Collected data
-----

(* ===== verification/MallocClient.v ===== *)
(** * Programs that use the block allocator

    A client picks its next operation from the results of the earlier ones.
    The first theorem is proved from the promises of class [Allocator] alone. *)
From S2P Require Import Prelude Bitmap Vaddr Palloc KList KListFamily KString KStringSpec Malloc MallocSpec MallocFree MallocTheorems.
Open Scope Z_scope.

(** ** Runs *)
Section runs.
Context (strat : list Z → mop).

(** [n] more operations after the results [rs]. *)
Fixpoint run_client (n : nat) (rs : list Z) : cmd mstate (list Z) :=
  match n with
  | O => mret rs
  | S n => r ← run_op (strat rs); run_client n (rs ++ [r])
  end.

(** The results an abstract heap of blocks can give. *)
Inductive atrace : list Z → gmap Z (list Z) → Prop :=
  | atrace_nil : atrace [] ∅
  | atrace_snoc rs C r C' : atrace rs C → astep (strat rs) C r C' → atrace (rs ++ [r]) C'.

(** The client only frees, resizes and writes to blocks it owns, and asks for sizes that make sense. *)
Definition disciplined : Prop := ∀ rs C, atrace rs C → allowed (strat rs) C.

Section interface.
Context {init : cmd mstate unit} {good : mstate → Prop} {other : Z → Prop} {R : mstate → gmap Z (list Z) → Prop}.
Context `{!Allocator init good other R}.

Lemma client_run n rs s C : disciplined → atrace rs C → R s C →
  ∃ rs' s' C', run_client n rs s = Ret (rs', s') ∧ length rs' = (n + length rs)%nat ∧ atrace rs' C' ∧ R s' C'.
Proof using Allocator0.
  intros Hd. revert rs s C. induction n as [|n IH]; intros rs s C Ht HR; [by exists rs, s, C|].
  destruct (al_step s C (strat rs) HR (Hd rs C Ht)) as (r & s1 & C1 & Hrun & Ha & HR1).
  destruct (IH (rs ++ [r]) s1 C1) as (rs' & s' & C' & Hrun' & Hl & Ht' & HR'); [by econstructor|done|].
  exists rs', s', C'. cbn [run_client]. rewrite (bind_Ret _ _ _ _ _ Hrun). split_and!; try done.
  rewrite Hl, length_app. cbn. lia.
Qed.
End interface.
End runs.

Section theorems.
Context (base : Z) (other : Z → Prop).

(** C33: From start-up on, any client that only touches its own blocks runs
    without a fault of the allocator, and the allocator behaves like a finite
    map of blocks: every result is one the map allows (a null pointer, or a
    new block that is large enough, zeroed by [calloc], filled with the old
    contents by [realloc]), the blocks are disjoint ranges of memory that hold
    what the client wrote, and when all blocks are freed the pages in use are
    those others had taken before. *)
Theorem malloc_refines_blocks strat n s0 :
  fresh base other s0 → disciplined strat →
  ∃ s1 rs s C, malloc_init base s0 = Ret (tt, s1) ∧ run_client strat n [] s1 = Ret (rs, s) ∧ length rs = n ∧ atrace strat rs C ∧
    (∀ b bs, C !! b = Some bs → 0 < b ∧ b + Z.of_nat (length bs) <= 2 ^ 32 ∧ bytes_at (bytes s) b bs) ∧
    (∀ b bs b' bs', C !! b = Some bs → C !! b' = Some bs' → b ≠ b' →
       b + Z.of_nat (length bs) <= b' ∨ b' + Z.of_nat (length bs') <= b) ∧
    (C = ∅ → ∀ pn, in_use false (pages s) pn ↔ other pn).
Proof using.
  intros Hf Hd. destruct (al_init s0 Hf) as (s1 & Hinit & HR).
  destruct (client_run strat n [] s1 ∅ Hd (atrace_nil strat) HR) as (rs & s & C & Hrun & Hl & Ht & HR').
  rewrite Nat.add_0_r in Hl. exists s1, rs, s, C. split_and!; try done.
  - intros b bs HC. exact (al_contents s C b bs HR' HC).
  - intros b bs b' bs' HC HC'. exact (al_apart s C b bs b' bs' HR' HC HC').
  - intros -> pn. exact (al_pages s pn HR').
Qed.

(** The size computations wrap around: a request of more than 2^32 - 12
    bytes is given a block of one page (4084 bytes), and [calloc] can return a
    block smaller than the product it was asked for. *)
Theorem allocation_size_wraps s C :
  heap_ok base other s C →
  (∀ n, 2 ^ 32 - 12 < n < 2 ^ 32 → ∃ b s', malloc n s = Ret (b, s') ∧
     (b = 0 ∧ exhausted false (pages s) 1 ∨ ∃ bs, length bs = 4084%nat ∧ heap_ok base other s' (<[b := bs]> C))) ∧
  (∀ x y, 0 <= x → 0 <= y → 2 ^ 32 <= x * y → x <= u32 (x * y) → y <= u32 (x * y) → u32 (x * y) <= max_request →
     ∃ b s', calloc x y s = Ret (b, s') ∧
       (b = 0 ∨ ∃ bs, Z.of_nat (length bs) < x * y ∧ heap_ok base other s' (<[b := bs]> C))).
Proof using.
  intros Hok. split.
  - intros n Hn. assert (E : page_cnt_for n = 1).
    { unfold page_cnt_for, ARENA_SIZE. change PGSIZE with 4096.
      assert (E1 : u32 (n + 12) = n + 12 - 2 ^ 32).
      { unfold u32. replace (n + 12) with (n + 12 - 2 ^ 32 + 1 * 2 ^ 32) at 1 by lia. rewrite Z.mod_add by lia. apply Z.mod_small. lia. }
      rewrite E1, u32_small by lia. symmetry. apply (Z.div_unique _ _ _ (n + 12 - 2 ^ 32 - 1)); lia. }
    destruct (malloc_pages s C n Hok ltac:(lia) ltac:(lia)) as (b & s' & Hrun & _ & Hpost). rewrite E in Hpost. exists b, s'. split; [done|].
    destruct Hpost as [(-> & _ & He)|(_ & _ & bs & Hl & Hok')]; [by left|right]. exists bs. unfold ARENA_SIZE in Hl. split; [lia|done].
  - intros x y Hx Hy Hxy Hux Huy Hmax. unfold calloc, max_request in *.
    rewrite (proj2 (Z.ltb_ge _ _)), (proj2 (Z.ltb_ge (u32 (x * y)) y)) by lia. cbn [orb].
    pose proof (u32_range (x * y)).
    destruct (malloc_call_run s C (u32 (x * y)) Hok ltac:(lia)) as (b & s1 & Hrun & [[(-> & Hok1 & _)|(Hne & Hn & bs & Hl & Hok1)] _]);
      rewrite (bind_Ret _ _ _ _ _ Hrun).
    + rewrite Z.eqb_refl. cbn [negb]. rewrite ret_bind. exists 0, s1. split; [done|by left].
    + rewrite (proj2 (Z.eqb_neq b 0)) by done. cbn [negb]. set (m := Z.to_nat (u32 (x * y))).
      destruct (heap_write base other s1 _ b bs 0 (replicate m 0) Hok1) as (Hm & Hp & Hok2); [apply lookup_insert_eq|rewrite length_replicate; lia|].
      rewrite Z.add_0_r, length_replicate in Hm. rewrite Z.add_0_r, insert_insert_eq in Hok2.
      rewrite bind_assoc, (on_mbytes_bind _ _ _ _ _ (memset_ret _ _ 0 m Hp Hm)), ret_bind.
      eexists b, _. split; [done|]. right. eexists. split; [|exact Hok2].
      pose proof (al_contents _ _ _ _ Hok2 (lookup_insert_eq _ b _)) as (H1 & H2 & _). lia.
Qed.
End theorems.

(** ** An example: eight kernel pages, two of them taken by others *)
Definition ex_base : Z := 0xc0020000.
Definition ex_keys : list loc :=
  (seq 0 7 ≫= λ i, [head (desc_list ex_base i); tail (desc_list ex_base i)]) ++
  (seq 0 8 ≫= λ p, (λ j, Z.to_pos (4096 * (0xc0100 + Z.of_nat p) + 12 + 16 * Z.of_nat j)) <$> seq 0 255).
Definition ex_heap0 : mstate :=
  mk_mstate ex_pools [] ∅ (list_to_map ((λ k, (k, mk_elem None None)) <$> ex_keys))
    (write ∅ 0xc0100000 (replicate (Z.to_nat (8 * 4096)) 0)).
Definition ex_other (pn : Z) : Prop := in_use false ex_pools pn.

Lemma ex_key k : k ∈ ex_keys → is_Some (links ex_heap0 !! k).
Proof.
  intros Hk. apply elem_of_dom. cbn [links ex_heap0]. rewrite dom_list_to_map_L, <- list_fmap_compose, elem_of_list_to_set.
  apply list_elem_of_fmap. by exists k.
Qed.

Lemma ex_kernel_pool pn : in_pool (kernel_pool (pages ex_heap0)) pn ↔ 0xc0100 <= pn < 0xc0108.
Proof. done. Qed.

Lemma ex_fresh : fresh ex_base ex_other ex_heap0.
Proof.
  split; [exact ex_pools_ok|done|done|done|by vm_compute| | |].
  - intros i Hi. split; apply ex_key, elem_of_app; left; apply list_elem_of_bind; exists i;
      (split; [rewrite !elem_of_cons; tauto|apply elem_of_seq; lia]).
  - intros va Hva. rewrite ex_kernel_pool in Hva. apply (bytes_at_mapped _ _ _ (bytes_at_write ∅ 0xc0100000 _)).
    rewrite length_replicate. pose proof (Z.div_mod va 4096 ltac:(lia)). pose proof (Z.mod_pos_bound va 4096 ltac:(lia)). lia.
  - intros pn j Hpn Hj. rewrite ex_kernel_pool in Hpn. apply ex_key, elem_of_app. right. apply list_elem_of_bind.
    exists (Z.to_nat (pn - 0xc0100)). split; [|apply elem_of_seq; lia]. apply list_elem_of_fmap. exists (Z.to_nat j).
    split; [|apply elem_of_seq; lia]. f_equal. lia.
Qed.

(** Allocate 100 bytes, then free them. *)
Definition ex_strat (rs : list Z) : mop :=
  match rs with [] => M_malloc 100 | [b] => M_free b | _ => M_malloc 0 end.

Lemma ex_disciplined : disciplined ex_strat.
Proof.
  intros rs C Ht. destruct rs as [|b [|b' rs]]; [by vm_compute| |by vm_compute]. cbn [ex_strat allowed].
  remember [b] as l eqn:El. destruct Ht as [|rs C r C' Ht Hs]; [done|]. destruct rs as [|? [|??]]; [|done..]. injection El as ->.
  destruct Hs as [[-> _]|(_ & _ & bs & _ & _ & ->)]; [by left|right]. rewrite lookup_insert_eq. by eexists.
Qed.

Lemma malloc_refines_blocks_witness :
  ∃ s1 rs s, malloc_init ex_base ex_heap0 = Ret (tt, s1) ∧ run_client ex_strat 2 [] s1 = Ret (rs, s) ∧ length rs = 2%nat.
Proof.
  destruct (malloc_refines_blocks ex_base ex_other ex_strat 2 ex_heap0 ex_fresh ex_disciplined) as (s1 & rs & s & C & H1 & H2 & H3 & _).
  exists s1, rs, s. exact (conj H1 (conj H2 H3)).
Defined.

Lemma allocation_size_wraps_witness :
  ∃ s b s', heap_ok ex_base ex_other s ∅ ∧ calloc 65537 65537 s = Ret (b, s').
Proof.
  destruct (malloc_init_run ex_base ex_other ex_heap0 ex_fresh) as (s & _ & Hok & _).
  destruct (allocation_size_wraps ex_base ex_other s ∅ Hok) as [_ Hw].
  destruct (Hw 65537 65537) as (b & s' & Hrun & _); [by_decision..|]. exists s, b, s'. exact (conj Hok Hrun).
Defined.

-----

Task brief — Extract from the records above the lines from the one containing "(** Allocate 100 bytes, then free them. *)" to the one containing "intros rs C", both lines included, exactly as they appear and with nothing else.

Task response —
(** Allocate 100 bytes, then free them. *)
Definition ex_strat (rs : list Z) : mop :=
  match rs with [] => M_malloc 100 | [b] => M_free b | _ => M_malloc 0 end.

Lemma ex_disciplined : disciplined ex_strat.
Proof.
  intros rs C Ht. destruct rs as [|b [|b' rs]]; [by vm_compute| |by vm_compute]. cbn [ex_strat allowed].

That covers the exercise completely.